- Occupations: Film producer; Actor;
- Years active: 2011–present
- Spouse: Madhu ​(m. 2020)​
- Children: 1

= R. K. Suresh =

Indian film producer and actor

R. K. Suresh is an Indian film producer and actor in Tamil cinema, who heads the production company, Studio 9. In 2015, Suresh debuted as an actor, working in Bala's Tharai Thappattai and M. Muthaiah's Marudhu. He is currently the deputy general secretary of Indiaya Jannayaka Katchi.

==Personal life==

Suresh was married to his college friend for several years and both have one son. They had some issues and divorced. He was engaged to be married to serial actress Divya Ganesh who acted in Sumangali. He had also said that Divya hailed from his hometown Ramanathapuram and that he really liked her. However the marriage was called off due to differences.

Suresh confirmed that he married Madhu, a cinema financier from Chennai in a secret wedding ceremony. The couple has a daughter.

A police complaint was lodged against Suresh in June 2021 alleging that he had cheated a family of ₹1 crore as commission after Suresh promised that he would help arrange ₹10 crore loan as he knew a bank manager. The complainant alleged Suresh used fraudulent documents to receive the ₹1 crore commission and refused to give back the money and threatened to murder the two sons in their family. The complainant said that her husband died due to depression due to the money loss and that since Suresh was a BJP leader, the police did not take his complaint seriously. Suresh said it was a fabricated story.

==Early life==
Suresh was born in a Ramanathapuram family.

==Career==
Suresh, the son of Dr R Kalanjiam — the producer of the Murali-starrer Poo Vaasam (1999), wanted to be a part of the film industry after being told he had the looks of an actor by director Samuthirakani at a gymnasium. He subsequently began looking for acting opportunities and approached several producers to no avail. He was offered a role as an extra in Pudhupettai (2006), but his father made him return the advance after being unimpressed about the stature of the role. Suresh then began a film distribution company and succeeded by distributing films such as Naduvula Konjam Pakkatha Kaanom (2012), Soodhu Kavvum (2013) and Idharkuthane Aasaipattai Balakumara (2013), before first working as a producer with Salim (2014).

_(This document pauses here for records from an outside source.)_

(* ===== verification/EvmLedger.v ===== *)
(** * Calls move money

    Every instruction, call and creation of the machine moves amounts between accounts without
    creating any: the loop of the interpreter by induction on its fuel. *)

From S2P Require Import Prelude Rlp AccountKey EvmWord EvmCode EvmMem EvmParams EvmState EvmGas EvmOps EvmTable EvmRun.
From S2P Require Import EvmSpec EvmInv EvmPlain EvmCost EvmStep EvmCalls EvmMoney.

Module Ledger.
Export CallOps Money.

Create HintDb ledger.

Section ledger.
Context {word : Uint256} {wspec : Uint256Spec} {vms : VMState} {rel : StateRel}.
Context (hash : bytes -> Hash) {laws : StateLaws hash} {money : MoneyLaws}.

(** ** Code that moves money *)

Definition dbOf (s : St) : DB := evm_StateDB (s_evm s).
Definition who (s : St) : Address * Address := (c_self (s_contract s), c_CallerAddress (s_contract s)).
(** A call can run: its database is well-formed and its addresses are addresses. *)
Definition sane (s : St) : Prop := good (dbOf s) /\ is_addr (who s).1 /\ is_addr (who s).2.
Definition moves (s s' : St) : Prop := who s' = who s /\ tame (dbOf s) (dbOf s').
(** When the code returns, it has moved money, and its result satisfies [Q]. *)
Definition keeps {A} (m : M A) (Q : A -> Prop) : Prop := forall s a s', sane s -> m s = Ok (a, s') -> Q a /\ moves s s'.
Definition keepsE {A} (m : EM A) (Q : A -> Prop) : Prop := forall e a e', good (evm_StateDB e) -> m e = Ok (a, e') ->
  Q a /\ tame (evm_StateDB e) (evm_StateDB e').

Definition any {A} : A -> Prop := fun _ => True.

Lemma moves_sane s s' : sane s -> moves s s' -> sane s'.
Proof. intros (_ & Ha & Hb) [Hw Ht]. unfold sane. rewrite Hw. split_and!; [by eapply tame_good|done..]. Qed.
Lemma moves_refl s : sane s -> moves s s.
Proof. intros (Hg & _). split; [done|by apply tame_refl]. Qed.
Lemma moves_trans s1 s2 s3 : moves s1 s2 -> moves s2 s3 -> moves s1 s3.
Proof. intros [W1 T1] [W2 T2]. split; [congruence|by eapply tame_trans]. Qed.
(** Other parts of the call changed. *)
Lemma moves_other s s' : sane s -> who s' = who s -> dbOf s' = dbOf s -> moves s s'.
Proof. intros (Hg & _) Hw Hd. split; [done|]. rewrite Hd. by apply tame_refl. Qed.
Lemma moves_level s s' : who s' = who s -> level (dbOf s) (dbOf s') -> moves s s'.
Proof. intros Hw Hl. split; [done|by apply tame_level]. Qed.

Lemma keeps_any {A} (m : M A) Q : keeps m Q -> keeps m any.
Proof. intros H s a s' Hs Hm. destruct (H s a s' Hs Hm). by split. Qed.
Lemma keeps_mret {A} (a : A) (Q : A -> Prop) : Q a -> keeps (mret a) Q.
Proof. intros HQ s b s' Hs [= <- <-]. split; [done|by apply moves_refl]. Qed.
Lemma keeps_mbind {A B} (m : M A) (k : A -> M B) P Q : keeps m P -> (forall a, P a -> keeps (k a) Q) -> keeps (m ≫= k) Q.
Proof.
  intros Hm Hk s b s' Hs H. unfold mbind, M_bind in H. destruct (m s) as [[a s1]| | |] eqn:E; try done.
  destruct (Hm s a s1 Hs E) as [Ha M1]. destruct (Hk a Ha s1 b s') as [Hb M2]; [by eapply moves_sane|done|]. split; [done|by eapply moves_trans].
Qed.
Lemma keeps_get {A} (f : St -> A) (Q : A -> Prop) : (forall s, sane s -> Q (f s)) -> keeps (get f) Q.
Proof. intros HQ s b s' Hs [= <- <-]. split; [by apply HQ|by apply moves_refl]. Qed.
Lemma keeps_look {A} (f : St -> A) : keeps (get f) any.
Proof. by apply keeps_get. Qed.
Lemma keeps_address : keeps address is_addr.
Proof. apply keeps_get. by intros s (_ & Ha & _). Qed.
Lemma keeps_contract : keeps (get s_contract) (fun c => ref_ok (asRef c)).
Proof. apply keeps_get. by intros s (_ & Ha & Hb). Qed.
Lemma keeps_modify f : (forall s, who (f s) = who s /\ dbOf (f s) = dbOf s) -> keeps (modify f) any.
Proof. intros Hf s b s' Hs [= <- <-]. split; [done|]. destruct (Hf s). by apply moves_other. Qed.
Lemma keeps_lifted {A} (r : res vmPanic A) : keeps (lift r) any.
Proof. intros s a s' Hs H. unfold lift in H. destruct r; try done. injection H as <- <-. split; [done|by apply moves_refl]. Qed.
Lemma keeps_dbRead {A} (f : DB -> A * DB) : reads f -> keeps (dbRead f) any.
Proof using laws money.
  intros Hf s a s' Hs H. pose proof (reads_level hash f (dbOf s) Hf (proj1 Hs)) as Hl. unfold dbRead in H. fold (dbOf s) in H.
  destruct (f (dbOf s)) as [x db]. injection H as <- <-. split; [done|]. by apply moves_level.
Qed.
Lemma keeps_dbDo f : flat f -> keeps (dbDo f) any.
Proof. intros Hf s a s' Hs [= <- <-]. split; [done|]. apply moves_level; [done|]. apply Hf, Hs. Qed.
Lemma keeps_dbTry {A} (f : DB -> go A) : keeps (dbTry f) any.
Proof. intros s a s' Hs H. unfold dbTry in H. destruct (f _); try done. injection H as <- <-. split; [done|by apply moves_refl]. Qed.
Lemma keeps_dbChange (f : DB -> go DB) : (forall s s', good s -> f s = Ok s' -> ext s s' /\ same s s') -> keeps (dbChange f) any.
Proof using laws money.
  intros Hf s a s' Hs H. unfold dbChange, dbTry, mbind, M_bind in H. fold (dbOf s) in H. destruct (f (dbOf s)) as [db| | |] eqn:E; try done.
  injection H as <- <-. split; [done|]. destruct (Hf _ _ (proj1 Hs) E). apply moves_level; [done|]. by apply (same_level hash).
Qed.

(** The stack, the memory and the gas are free. *)
Ltac free := intros s a s' Hs H; unfold pop, Back, poke, swap, useGas, UseGas, loadAbort in H; repeat case_match; simplify_eq; (split; [done|by apply moves_other]).
Lemma keeps_pop : keeps pop any.
Proof. free. Qed.
Lemma keeps_Back n : keeps (Back n) any.
Proof. free. Qed.
Lemma keeps_poke x : keeps (poke x) any.
Proof. free. Qed.
Lemma keeps_swap n : keeps (swap n) any.
Proof. free. Qed.
Lemma keeps_useGas g : keeps (useGas g) any.
Proof. free. Qed.
Lemma keeps_loadAbort env : keeps (loadAbort env) any.
Proof. free. Qed.
Lemma keeps_evmDo {A} (f : EM A) Q : keepsE f Q -> keeps (evmDo f) Q.
Proof.
  intros Hf s a s' Hs H. unfold evmDo in H. destruct (f (s_evm s)) as [[x e]| | |] eqn:E; try done. injection H as <- <-.
  destruct (Hf _ _ _ (proj1 Hs) E). by split.
Qed.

In November 2014, Suresh was involved in a legal dispute with actor Vijay Sethupathi, who kept delaying the start of Suresh's production Vasantha Kumaran. He posted a message in social media that he quit the film industry and stated that Studio 9's ongoing projects would be shelved. Suresh blamed Vijay Sethupathi's failure to allot dates for Vasantha Kumaran as the primary reason behind their financial problems and sought legal action against the actor. The actor clarified that he had informed everything about the issue to the actors' association and was waiting for an official press release jointly from the producer and South Indian Film Artistes' Association. Responding to the allegations, in a statement, Vijay Sethupathi said that Suresh was trying to make the film without sorting out funding. He added that Suresh had indulged in several activities that were wrong and used a lot of bad languages, and refused to accept his withdrawal notice. The pair later amicably sorted out differences and announced another film during the following year, Dharma Durai (2016) which went on to be a profitable venture financially and critically.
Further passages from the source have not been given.